Para os desavisados, o termo hacker pode significar algo perigoso ou até mesmo criminoso. Todavia, hackers são pessoas que gostam de explorar os detalhes de sistemas e programas para ampliar seu conhecimento e superar desafios lógicos. O termo se expandiu em paralelo ao avanço das tecnologias computacionais. Nasceu nos Estados Unidos e acabou sendo utilizado pelas comunidades de aficionados pelos códigos de programação. Os hackers originais foram muito influenciados pela contracultura norte-americana e pela ideia de compartilhamento de conhecimento como base de distribuição do poder. Os hackers passaram a denominar de crackers as pessoas que invadem computadores para obter vantagens pessoais ou realizar atividades criminosas. Segundo Manuel Castells, os hackers construíram uma cultura que está intrinsecamente ligada à construção colaborativa e aberta da Internet.

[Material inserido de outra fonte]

(* ===== verification/PathState.v ===== *)
(** * The path state (tracer/path_state.h, tracer/path_state/storage_validation.inc)

    What the tracer remembers about paths: the tasks with the filesystem
    context, descriptor table and mount namespace of each, the identities of
    the open descriptors, the mounts of each namespace and the mount trees that
    descriptors refer to. Contexts, tables, namespaces and trees are shared and
    counted. Each of the seven arrays with its count and hint is a [Pool]. *)

From S2P Require Import Prelude SlotArray SlotPool GuestPath.
From stdpp Require Import list.
#[local] Open Scope Z_scope.

Definition kPathStateTaskCapacity : Z := 512.
Definition kPathStateFsContextCapacity : Z := 512.
Definition kPathStateFdTableCapacity : Z := 512.
Definition kPathStateFdIdentityCapacity : Z := 4096.
Definition kPathStateMountNamespaceCapacity : Z := 512.
Definition kPathStateMountBindingCapacity : Z := 1024.
Definition kPathStateMountTreeCapacity : Z := 512.
Definition kInvalidPathStateSlot : Z := UINT32_MAX.
Definition kPathStateMagic : Z := 0x48535053.
Definition kPathStateVersion : Z := 3.

Definition kPathCloneFs : Z := 0x200.
Definition kPathCloneFiles : Z := 0x400.
Definition kPathCloneNewns : Z := 0x20000.
Definition kPathCloseRangeUnshare : Z := 2.
Definition kPathCloseRangeCloexec : Z := 4.

(** enum MountBindingKind, FdIdentityObjectKind *)
Definition kMountBindingBind : Z := 1.
Definition kMountBindingRoot : Z := 4.
Definition kFdIdentityObjectNone : Z := 0.
Definition kFdIdentityObjectMountTree : Z := 1.

(** enum MountBindingStateFlags: runtime, reverse-visible, recursive, detached *)
Definition kMountBindingStateKnownFlags : Z := 1 ||| 2 ||| 4 ||| 8.

(** enum MountTreeStateFlags *)
Definition kMountTreeStateClone : Z := 1.
Definition kMountTreeStateDetached : Z := 2.
Definition kMountTreeStateAttached : Z := 4.
Definition kMountTreeStateKnownFlags : Z :=
  kMountTreeStateClone ||| kMountTreeStateDetached ||| kMountTreeStateAttached.

(** ** Data *)

Record PathTaskState := {
  pt_occupied : Z; pt_slot : Z; pt_tid : Z; pt_reserved : Z; pt_fs_context_slot : Z;
  pt_fd_table_slot : Z; pt_mount_namespace_slot : Z; pt_reserved2 : Z; pt_identity_generation : Z }.

Record FsContext := {
  fs_occupied : Z; fs_slot : Z; fs_refcount : Z; cwd_origin_flags : Z; fs_generation : Z;
  cwd_device : Z; cwd_inode : Z; cwd_mount_id : Z; guest_cwd : Path; host_cwd : Path;
  root_origin_flags : Z; fs_reserved : Z; root_device : Z; root_inode : Z; fs_root_mount_id : Z;
  guest_root : Path; host_root : Path }.

Record FdTable := {
  ft_occupied : Z; ft_slot : Z; ft_refcount : Z; entry_count : Z; protected_count : Z;
  ft_reserved : Z; ft_generation : Z }.

Record FdIdentity := {
  fi_occupied : Z; fi_slot : Z; fi_fd_table_slot : Z; fi_fd : Z; fi_origin_flags : Z;
  fi_directory : Z; fi_cloexec : Z; fi_reserved : Z; fi_device : Z; fi_inode : Z;
  fi_mount_namespace_slot : Z; fi_reserved2 : Z; fi_mount_namespace_identity : Z;
  fi_mount_namespace_generation : Z; object_kind : Z; object_flags : Z; object_slot : Z;
  fi_reserved3 : Z; object_generation : Z; fi_guest_path : Path; fi_host_path : Path }.

Record FdIdentitySpec := {
  sp_origin_flags : Z; sp_directory : Z; sp_cloexec : Z; sp_reserved : Z; sp_device : Z;
  sp_inode : Z; sp_guest_path : option Path; sp_host_path : option Path }.

Record MountNamespaceState := {
  mn_occupied : Z; mn_slot : Z; mn_refcount : Z; binding_count : Z; task_refcount : Z;
  handle_refcount : Z; mn_generation : Z; mn_identity_generation : Z; root_mount_id : Z;
  root_mount_flags : Z; root_mount_attributes : Z; root_propagation : Z; mn_root_origin_flags : Z;
  mn_reserved : Z; root_source_guest : Path; root_source_host : Path }.

Record MountBindingState := {
  mb_occupied : Z; mb_slot : Z; mb_mount_namespace_slot : Z; mb_kind : Z; mb_state_flags : Z;
  mb_reserved : Z; mount_id : Z; parent_mount_id : Z; sequence : Z; mount_flags : Z;
  mount_attributes : Z; propagation : Z; target_guest : Path; mb_source_guest : Path;
  mb_source_host : Path }.

Record MountTreeState := {
  mt_occupied : Z; mt_slot : Z; mt_refcount : Z; mt_state_flags : Z; mt_mount_namespace_slot : Z;
  mt_reserved : Z; mt_generation : Z; handle_id : Z; source_mount_id : Z;
  attached_namespace_slot : Z; mt_reserved2 : Z; attached_mount_id : Z; mt_source_guest : Path;
  mt_source_host : Path; attached_target_guest : Path }.

Record PathStateTable := {
  magic : Z; version : Z; reserved_count : Z; reserved_hint : Z; mutation_generation : Z;
  reserved : list Z;
  tasks : Pool PathTaskState; fs_contexts : Pool FsContext; fd_tables : Pool FdTable;
  fd_identities : Pool FdIdentity; mount_namespaces : Pool MountNamespaceState;
  mount_bindings : Pool MountBindingState; mount_trees : Pool MountTreeState }.

(** ** Writing a table *)

Definition with_tasks (t : PathStateTable) (p : Pool PathTaskState) : PathStateTable :=
  Build_PathStateTable (magic t) (version t) (reserved_count t) (reserved_hint t) (mutation_generation t)
    (reserved t) p (fs_contexts t) (fd_tables t) (fd_identities t) (mount_namespaces t) (mount_bindings t)
    (mount_trees t).
Definition with_fs (t : PathStateTable) (p : Pool FsContext) : PathStateTable :=
  Build_PathStateTable (magic t) (version t) (reserved_count t) (reserved_hint t) (mutation_generation t)
    (reserved t) (tasks t) p (fd_tables t) (fd_identities t) (mount_namespaces t) (mount_bindings t)
    (mount_trees t).
Definition with_fd_tables (t : PathStateTable) (p : Pool FdTable) : PathStateTable :=
  Build_PathStateTable (magic t) (version t) (reserved_count t) (reserved_hint t) (mutation_generation t)
    (reserved t) (tasks t) (fs_contexts t) p (fd_identities t) (mount_namespaces t) (mount_bindings t)
    (mount_trees t).
Definition with_identities (t : PathStateTable) (p : Pool FdIdentity) : PathStateTable :=
  Build_PathStateTable (magic t) (version t) (reserved_count t) (reserved_hint t) (mutation_generation t)
    (reserved t) (tasks t) (fs_contexts t) (fd_tables t) p (mount_namespaces t) (mount_bindings t)
    (mount_trees t).
Definition with_namespaces (t : PathStateTable) (p : Pool MountNamespaceState) : PathStateTable :=
  Build_PathStateTable (magic t) (version t) (reserved_count t) (reserved_hint t) (mutation_generation t)
    (reserved t) (tasks t) (fs_contexts t) (fd_tables t) (fd_identities t) p (mount_bindings t)
    (mount_trees t).
Definition with_bindings (t : PathStateTable) (p : Pool MountBindingState) : PathStateTable :=
  Build_PathStateTable (magic t) (version t) (reserved_count t) (reserved_hint t) (mutation_generation t)
    (reserved t) (tasks t) (fs_contexts t) (fd_tables t) (fd_identities t) (mount_namespaces t) p
    (mount_trees t).
Definition with_trees (t : PathStateTable) (p : Pool MountTreeState) : PathStateTable :=
  Build_PathStateTable (magic t) (version t) (reserved_count t) (reserved_hint t) (mutation_generation t)
    (reserved t) (tasks t) (fs_contexts t) (fd_tables t) (fd_identities t) (mount_namespaces t)
    (mount_bindings t) p.

Definition NextGeneration (generation : Z) : Z :=
  let generation := u64 (generation + 1) in if generation =? 0 then 1 else generation.

(** The value it returns is the [mutation_generation] of the result. *)
Definition NoteMutation (t : PathStateTable) : PathStateTable :=
  Build_PathStateTable (magic t) (version t) (reserved_count t) (reserved_hint t)
    (NextGeneration (mutation_generation t)) (reserved t) (tasks t) (fs_contexts t) (fd_tables t)
    (fd_identities t) (mount_namespaces t) (mount_bindings t) (mount_trees t).

(** ** Cleared records *)

Definition ClearTask (slot : Z) : PathTaskState :=
  Build_PathTaskState 0 slot 0 0 kInvalidPathStateSlot kInvalidPathStateSlot kInvalidPathStateSlot 0 0.
Definition ClearFsContext (slot : Z) : FsContext :=
  Build_FsContext 0 slot 0 0 0 0 0 0 [] [] 0 0 0 0 0 [] [].
Definition ClearFdTable (slot : Z) : FdTable := Build_FdTable 0 slot 0 0 0 0 0.
Definition ClearFdIdentity (slot : Z) : FdIdentity :=
  Build_FdIdentity 0 slot kInvalidPathStateSlot (-1) 0 0 0 0 0 0 kInvalidPathStateSlot 0 0 0 0 0
    kInvalidPathStateSlot 0 0 [] [].
Definition ClearMountNamespace (slot : Z) : MountNamespaceState :=
  Build_MountNamespaceState 0 slot 0 0 0 0 0 0 0 0 0 0 0 0 [] [].
Definition ClearMountBinding (slot : Z) : MountBindingState :=
  Build_MountBindingState 0 slot kInvalidPathStateSlot 0 0 0 0 0 0 0 0 0 [] [] [].
Definition ClearMountTree (slot : Z) : MountTreeState :=
  Build_MountTreeState 0 slot 0 0 kInvalidPathStateSlot 0 0 0 0 kInvalidPathStateSlot 0 0 [] [] [].

#[export] Instance task_inhabited : Inhabited PathTaskState := populate (ClearTask 0).
#[export] Instance fs_inhabited : Inhabited FsContext := populate (ClearFsContext 0).
#[export] Instance fd_table_inhabited : Inhabited FdTable := populate (ClearFdTable 0).
#[export] Instance identity_inhabited : Inhabited FdIdentity := populate (ClearFdIdentity 0).
#[export] Instance namespace_inhabited : Inhabited MountNamespaceState := populate (ClearMountNamespace 0).
#[export] Instance binding_inhabited : Inhabited MountBindingState := populate (ClearMountBinding 0).
#[export] Instance tree_inhabited : Inhabited MountTreeState := populate (ClearMountTree 0).

(** ** The seven arrays are slot arrays

    The key is what the audit requires to be unique. *)

Definition pair_same (k k' : Z * Z) : bool := (k.1 =? k'.1) && (k.2 =? k'.2).

Lemma pair_same_spec k k' : true = true -> true = true -> pair_same k k' = true <-> k = k'.
Proof. destruct k, k'. intros _ _. unfold pair_same. simpl. rewrite andb_true_iff, !Z.eqb_eq. split; [by intros [-> ->]|by intros [= -> ->]]. Qed.

Lemma Z_same_spec k k' : true = true -> true = true -> (k =? k') = true <-> k = k'.
Proof. intros _ _. apply Z.eqb_eq. Qed.

#[export] Instance task_slots : SlotRecord PathTaskState Z := {|
  sr_occupied := pt_occupied; sr_slot := pt_slot; sr_key := pt_tid; sr_same := Z.eqb;
  sr_key_ok := fun _ => true; sr_same_spec := Z_same_spec |}.
#[export] Instance fs_slots : SlotRecord FsContext Z := {|
  sr_occupied := fs_occupied; sr_slot := fs_slot; sr_key := fs_slot; sr_same := Z.eqb;
  sr_key_ok := fun _ => true; sr_same_spec := Z_same_spec |}.
#[export] Instance fd_table_slots : SlotRecord FdTable Z := {|
  sr_occupied := ft_occupied; sr_slot := ft_slot; sr_key := ft_slot; sr_same := Z.eqb;
  sr_key_ok := fun _ => true; sr_same_spec := Z_same_spec |}.
#[export] Instance identity_slots : SlotRecord FdIdentity (Z * Z) := {|
  sr_occupied := fi_occupied; sr_slot := fi_slot; sr_key := fun r => (fi_fd_table_slot r, fi_fd r);
  sr_same := pair_same; sr_key_ok := fun _ => true; sr_same_spec := pair_same_spec |}.
#[export] Instance namespace_slots : SlotRecord MountNamespaceState Z := {|
  sr_occupied := mn_occupied; sr_slot := mn_slot; sr_key := mn_identity_generation; sr_same := Z.eqb;
  sr_key_ok := fun _ => true; sr_same_spec := Z_same_spec |}.
#[export] Instance binding_slots : SlotRecord MountBindingState (Z * Z) := {|
  sr_occupied := mb_occupied; sr_slot := mb_slot; sr_key := fun r => (mb_mount_namespace_slot r, mount_id r);
  sr_same := pair_same; sr_key_ok := fun _ => true; sr_same_spec := pair_same_spec |}.
#[export] Instance tree_slots : SlotRecord MountTreeState Z := {|
  sr_occupied := mt_occupied; sr_slot := mt_slot; sr_key := handle_id; sr_same := Z.eqb;
  sr_key_ok := fun _ => true; sr_same_spec := Z_same_spec |}.
Record Inv : Prop := {
  iv_magic : magic t = kPathStateMagic /\ version t = kPathStateVersion /\ reserved_count t = 0 /\ reserved_hint t = 0;
  iv_reserved : forallb zero (reserved t) = true;
  (* the seven arrays *)
  iv_tasks : pool_ok kPathStateTaskCapacity (fun r => task_vacant r = true) (fun r => task_fields r = true) T;
  iv_contexts : pool_ok kPathStateFsContextCapacity (fun r => fs_vacant r = true) (fun r => fs_fields r = true) F;
  iv_tables : pool_ok kPathStateFdTableCapacity (fun r => fd_table_vacant r = true) (fun r => fd_table_fields r = true) D;
  iv_identities : pool_ok kPathStateFdIdentityCapacity (fun r => identity_vacant r = true)
    (fun r => identity_fields r = true /\ object_fields r = true) I;
  iv_namespaces : pool_ok kPathStateMountNamespaceCapacity (fun r => namespace_vacant r = true)
    (fun r => namespace_fields r = true) N;
  iv_bindings : pool_ok kPathStateMountBindingCapacity (fun r => binding_vacant r = true)
    (fun r => binding_fields r = true) B;
  iv_trees : pool_ok kPathStateMountTreeCapacity (fun r => tree_vacant r = true) (fun r => tree_fields r = true) R;
  (* the counts *)
  iv_fs_refs : forall s, field fs_refcount F s = count_if (uses_fs s) T + held (g_fs g) s;
  iv_fd_refs : forall s, field ft_refcount D s = count_if (uses_fd s) T + held (g_fd g) s;
  iv_ns_refs : forall s, field task_refcount N s = count_if (uses_ns s) T + held (g_ns g) s;
  iv_handle_refs : forall s, field handle_refcount N s = count_if (handle_of s) R + held (g_handles g) s;
  iv_tree_refs : forall s, field mt_refcount R s = count_if (to_tree s) I + held (g_trees g) s;
  iv_entries : forall s, field entry_count D s = count_if (in_table s) I;
  iv_protected : forall s, field protected_count D s = count_if (protected_in s) I;
  iv_mounts : forall s, field binding_count N s = count_if (in_namespace s) B;
  iv_total : forall s n, get N s = Some n -> mn_refcount n = task_refcount n + handle_refcount n;
  iv_fs_live : forall s c, get F s = Some c -> 0 < fs_refcount c;
  iv_fd_live : forall s d, get D s = Some d -> g_open_table g <> Some s -> 0 < ft_refcount d;
  iv_ns_live : forall s n, get N s = Some n -> g_open_namespace g <> Some s -> 0 < mn_refcount n;
  iv_tree_live : forall s r, get R s = Some r -> 0 < mt_refcount r;
  (* the directories of a task *)
  iv_share : forall s s' r r', get T s = Some r -> get T s' = Some r' ->
    pt_fs_context_slot r = pt_fs_context_slot r' -> pt_mount_namespace_slot r = pt_mount_namespace_slot r';
  iv_known : forall s r c, get T s = Some r -> get F (pt_fs_context_slot r) = Some c ->
    known N B (pt_mount_namespace_slot r) (cwd_mount_id c) /\ known N B (pt_mount_namespace_slot r) (fs_root_mount_id c);
  (* trees and mounts *)
  iv_generation : forall s r tree, get I s = Some r -> object_kind r = kFdIdentityObjectMountTree ->
    get R (object_slot r) = Some tree -> mt_generation tree = object_generation r;
  iv_source : forall s tree, get R s = Some tree -> mounted N B (mt_mount_namespace_slot tree) (source_mount_id tree);
  iv_attached : forall s tree, get R s = Some tree -> tree_attached tree = true ->
    mounted N B (attached_namespace_slot tree) (attached_mount_id tree) /\
    0 < field task_refcount N (attached_namespace_slot tree);
  iv_walk : forall s b n, get B s = Some b -> get N (mb_mount_namespace_slot b) = Some n ->
    g_open_namespace g <> Some (mb_mount_namespace_slot b) ->
    walk no_walk (root_mount_id n) (parent_of B (mb_mount_namespace_slot b)) (mount_id b) (parent_mount_id b) = true;
  (* generations *)
  iv_current : mutation_generation t = g_generation g;
  iv_bound : forall s n, get N s = Some n -> mn_identity_generation n <= g_identities g;
  iv_ids : forall s b, get B s = Some b -> mount_id b <= g_identities g /\ sequence b <= g_identities g;
  iv_roots : forall s n, get N s = Some n -> root_mount_id n <= g_identities g;
  iv_distinct : forall s b n, get B s = Some b -> get N (mb_mount_namespace_slot b) = Some n -> mount_id b <> root_mount_id n;
  iv_handles : forall s tree, get R s = Some tree -> handle_id tree <= g_identities g }.
End Invariant.

(** ** The audit passes *)

Lemma tally_spec {A K} `{SlotRecord A K} (target : A -> option Z) (capacity : Z) (records : list A) s :
  0 <= s < capacity -> Z.of_nat (length records) < 2 ^ 31 ->
  (forall i r x, records !! i = Some r -> in_use r = true -> target r = Some x -> 0 <= x < capacity) ->
  tally target capacity records !!! Z.to_nat s = count_list (fun r => match target r with Some x => x =? s | None => false end) records.
Proof.
  intros Hs Hlen Hr. unfold tally.
  enough (forall l counts, Z.of_nat (length counts) = capacity ->
    (forall r x, r ∈ l -> in_use r = true -> target r = Some x -> 0 <= x < capacity) ->
    0 <= counts !!! Z.to_nat s -> counts !!! Z.to_nat s + Z.of_nat (length l) < 2 ^ 31 ->
    foldl (fun counts r => match target r with
      | Some slot => if in_use r then <[Z.to_nat slot := u32 (counts !!! Z.to_nat slot + 1)]> counts else counts
      | None => counts end) counts l !!! Z.to_nat s =
    counts !!! Z.to_nat s + count_list (fun r => match target r with Some x => x =? s | None => false end) l) as Hgen.
  { assert (replicate (Z.to_nat capacity) 0 !!! Z.to_nat s = 0) as E by (apply lookup_total_replicate_2; lia).
    rewrite Hgen, E; [lia|by rewrite length_replicate; lia| |lia|lia].
    intros r x [i Hi]%list_elem_of_lookup. by apply (Hr i). }
  clear Hr Hlen. induction l as [|r l IH]; intros counts Hc Hr H0 Hb; simpl; [lia|].
  assert (forall r x, r ∈ l -> in_use r = true -> target r = Some x -> 0 <= x < capacity) as Hl.
  { intros r' x Hi. apply Hr. by right. }
  cbn [length] in Hb. specialize (Hr r). destruct (target r) as [x|]; [|rewrite IH; [|done..|lia]; by rewrite andb_false_r].
  destruct (in_use r); [|rewrite IH; [done..|lia]]. specialize (Hr x ltac:(left) eq_refl eq_refl). simpl.
  assert (<[Z.to_nat x := u32 (counts !!! Z.to_nat x + 1)]> counts !!! Z.to_nat s =
    counts !!! Z.to_nat s + (if x =? s then 1 else 0)) as E.
  { destruct (Z.eqb_spec x s) as [->|Hne].
    - rewrite list_lookup_total_insert_eq, u32_small by lia. lia.
    - rewrite list_lookup_total_insert_ne by lia. lia. }
  rewrite IH; [rewrite E; lia|by rewrite length_insert|done|rewrite E; destruct (x =? s); lia|rewrite E; destruct (x =? s); lia].
Qed.

Lemma audit_ok {A K} `{SlotRecord A K} `{Inhabited A} (vacantb entryb : A -> bool) cap entry (p : Pool A) :
  (forall k, sr_key_ok k = true) -> pool_ok cap (fun r => vacantb r = true) entry p ->
  (forall s r, get p s = Some r -> entryb r = true) -> audit vacantb entryb p = true.
Proof.
  intros Hk Hok He. unfold audit.
  assert (validate_slots vacantb entryb 0 0 (p_records p) = Some (p_count p)) as ->; [|apply Z.eqb_refl].
  pose proof (po_slots _ _ _ _ Hok) as Hs.
  apply (validate_slots_ok (Z.to_nat cap) vacantb entryb (fun r => vacantb r = true) (fun r => entryb r = true)).
  - intros; apply Hk.
  - done.
  - done.
  - apply Hs.
  - split; try apply Hs. intros i r Hi. destruct (so_record _ _ _ _ _ Hs i r Hi) as [?|(Hu & Ho & _)]; [by left|right].
    split; [done|]. split; [done|]. apply (He (Z.of_nat i)). by apply (entry_at_get Hok).
Qed.

Lemma held_nonneg l s : 0 <= held l s.
Proof. induction l as [|x l IH]; simpl; [lia|]. unfold one. destruct (_ =? _); lia. Qed.

Lemma occupied_get {A K} `{SlotRecord A K} `{Inhabited A} (p : Pool A) s r : get p s = Some r -> occupied_at p s = true /\ at_slot p s = r.
Proof. unfold get, occupied_at. destruct (_ && _) eqn:E; [|done]. intros [= <-]. bool_hyps. done. Qed.

Section Audit.
Context {g : Ghost} {t : PathStateTable}.
Hypothesis H : Inv g t.

(** A record that is referred to is in use. *)
Lemma task_context s r : get (tasks t) s = Some r -> exists c, get (fs_contexts t) (pt_fs_context_slot r) = Some c.
Proof.
  intros Hg. destruct (field_pos fs_refcount (p := fs_contexts t) (pt_fs_context_slot r)) as (c & Hc & _); [|by exists c].
  rewrite (iv_fs_refs _ _ H). pose proof (held_nonneg (g_fs g) (pt_fs_context_slot r)).
  enough (0 < count_if (uses_fs (pt_fs_context_slot r)) (tasks t)) by lia.
  apply (count_if_pos (iv_tasks _ _ H)). exists s, r. split; [done|]. apply Z.eqb_refl.
Qed.

Lemma task_table s r : get (tasks t) s = Some r -> exists d, get (fd_tables t) (pt_fd_table_slot r) = Some d.
Proof.
  intros Hg. destruct (field_pos ft_refcount (p := fd_tables t) (pt_fd_table_slot r)) as (c & Hc & _); [|by exists c].
  rewrite (iv_fd_refs _ _ H). pose proof (held_nonneg (g_fd g) (pt_fd_table_slot r)).
  enough (0 < count_if (uses_fd (pt_fd_table_slot r)) (tasks t)) by lia.
  apply (count_if_pos (iv_tasks _ _ H)). exists s, r. split; [done|]. apply Z.eqb_refl.
Qed.

Lemma task_namespace s r : get (tasks t) s = Some r -> exists n, get (mount_namespaces t) (pt_mount_namespace_slot r) = Some n.
Proof.
  intros Hg. destruct (field_pos task_refcount (p := mount_namespaces t) (pt_mount_namespace_slot r)) as (c & Hc & _); [|by exists c].
  rewrite (iv_ns_refs _ _ H). pose proof (held_nonneg (g_ns g) (pt_mount_namespace_slot r)).
  enough (0 < count_if (uses_ns (pt_mount_namespace_slot r)) (tasks t)) by lia.
  apply (count_if_pos (iv_tasks _ _ H)). exists s, r. split; [done|]. apply Z.eqb_refl.
Qed.

Lemma identity_table s r : get (fd_identities t) s = Some r -> exists d, get (fd_tables t) (fi_fd_table_slot r) = Some d.
Proof.
  intros Hg. destruct (field_pos entry_count (p := fd_tables t) (fi_fd_table_slot r)) as (c & Hc & _); [|by exists c].
  rewrite (iv_entries _ _ H). apply (count_if_pos (iv_identities _ _ H)). exists s, r. split; [done|]. apply Z.eqb_refl.
Qed.

Lemma identity_tree s r : get (fd_identities t) s = Some r -> object_kind r = kFdIdentityObjectMountTree ->
  exists tree, get (mount_trees t) (object_slot r) = Some tree.
Proof.
  intros Hg Hk. destruct (field_pos mt_refcount (p := mount_trees t) (object_slot r)) as (c & Hc & _); [|by exists c].
  rewrite (iv_tree_refs _ _ H). pose proof (held_nonneg (g_trees g) (object_slot r)).
  enough (0 < count_if (to_tree (object_slot r)) (fd_identities t)) by lia.
  apply (count_if_pos (iv_identities _ _ H)). exists s, r. split; [done|]. unfold to_tree. by rewrite Hk, !Z.eqb_refl.
Qed.

Lemma binding_namespace s b : get (mount_bindings t) s = Some b ->
  exists n, get (mount_namespaces t) (mb_mount_namespace_slot b) = Some n.
Proof.
  intros Hg. destruct (field_pos binding_count (p := mount_namespaces t) (mb_mount_namespace_slot b)) as (c & Hc & _); [|by exists c].
  rewrite (iv_mounts _ _ H). apply (count_if_pos (iv_bindings _ _ H)). exists s, b. split; [done|]. apply Z.eqb_refl.
Qed.

(** The searches of the audit. *)
Lemma find_binding ns id :
  match FindMountBindingById t ns id with Some _ => true | None => false end = is_some (parent_of (mount_bindings t) ns id).
Proof. unfold FindMountBindingById, parent_of. by destruct (search _ _). Qed.

Lemma mounted_audit ns id : mounted (mount_namespaces t) (mount_bindings t) ns id -> mount_of t ns id = true.
Proof.
  intros (n & Hn & Hid). destruct (occupied_get _ _ _ Hn) as [Ho Ha]. pose proof (get_range (iv_namespaces _ _ H) _ _ Hn).
  unfold mount_of. rewrite Ho, Ha, find_binding. replace (ns <? kPathStateMountNamespaceCapacity) with true by lia.
  destruct Hid as [->| ->]; [by rewrite Z.eqb_refl|]. by rewrite orb_true_r.
Qed.

Lemma known_audit ns id : known (mount_namespaces t) (mount_bindings t) ns id -> mount_known t ns id = true.
Proof.
  unfold mount_known. intros [->|Hm]; [done|]. apply mounted_audit in Hm. unfold mount_of in Hm. bool_hyps.
  destruct (_ =? root_mount_id _); [by rewrite orb_true_r|]. simpl in *. by rewrite orb_false_r, H1, orb_true_r.
Qed.

Lemma ancestors_walk n b r : ancestors n t b r =
  walk n (root_mount_id (at_slot (mount_namespaces t) (mb_mount_namespace_slot b)))
    (parent_of (mount_bindings t) (mb_mount_namespace_slot b)) (mount_id b) r.
Proof.
  revert r. induction n as [|n IH]; intros r; [done|]. cbn [ancestors walk]. destruct (r =? _); [done|].
  unfold parent_of at 1. unfold FindMountBindingById. destruct (search _ _) as [s|] eqn:E; [|done]. simpl.
  apply (search_Some (iv_bindings _ _ H)) in E as (b' & Hb' & E). bool_hyps. rewrite (get_at (iv_bindings _ _ H) _ _ Hb').
  assert (mount_id b' = r) as -> by lia. by rewrite IH.
Qed.

(** A tally of the audit is the count of the records that refer to the slot. *)
Lemma tally_count {A K} `{SlotRecord A K} `{Inhabited A} (target : A -> option Z) (P : A -> bool) cap vacant entry (p : Pool A) capacity s :
  pool_ok cap vacant entry p -> (forall r, match target r with Some x => x =? s | None => false end = P r) -> 0 <= s < capacity ->
  (forall s' r x, get p s' = Some r -> target r = Some x -> 0 <= x < capacity) ->
  tally target capacity (p_records p) !!! Z.to_nat s = count_if P p.
Proof.
  intros Hok HP Hs Hr. rewrite tally_spec; [by apply count_list_ext|done| |].
  - rewrite (pool_length Hok). apply (po_cap _ _ _ _ Hok).
  - intros i r x Hi Hu. apply (Hr (Z.of_nat i)). by apply (entry_at_get Hok).
Qed.

Lemma contexts_audit s r : get (fs_contexts t) s = Some r -> g_fs g = [] ->
  fs_entry (tally (fun r => Some (pt_fs_context_slot r)) kPathStateFsContextCapacity (p_records (tasks t))) r = true.
Proof.
  intros Hg Hh. destruct (get_entry (iv_contexts _ _ H) _ _ Hg) as [Hf Hs]. cbn in Hs.
  pose proof (iv_fs_live _ _ H _ _ Hg). pose proof (iv_fs_refs _ _ H s) as Hc. rewrite (field_get _ _ _ Hg), Hh in Hc.
  unfold fs_entry. rewrite Hf, Hs.
  rewrite (tally_count _ (uses_fs s) _ _ _ _ _ _ (iv_tasks _ _ H)); [|done|by eapply (get_range (iv_contexts _ _ H))|].
  - unfold zero. simpl in Hc. lia.
  - intros s' r' x Hr' [= <-]. destruct (task_context _ _ Hr') as [c Hc']. by apply (get_range (iv_contexts _ _ H)) in Hc'.
Qed.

Kevin McArthur, Herb Lainchbury e Donna Horn escreveram um excelente guia sobre hackathons (apenas em inglês: The Open Data Hackathon How to Guide). Nele, os autores esclarecem que chamar alguém de “hacker” é um elogio. Os hackers vinculados às comunidades de software livre e aberto desenvolveram um conjunto ético em torno do princípio da liberdade e compartilhamento da informação. Os hackers chamam de “hacks” as novas criações ou soluções para problemas que precisam enfrentar. O propósito de um Hackathon é criar hacks, elegantes ou não, completamente inovadores ou apenas novos arranjos e formas de resolver velhos problemas ou para analisar dados. A palavra “Hackathon” vem da combinação de “hack” com a palavra “maratona”. Como em uma corrida de fôlego, o hackathon exige intensidade e concentração dos participantes. Ele busca criar algo de útil em um único evento que pode durar um dia ou mais.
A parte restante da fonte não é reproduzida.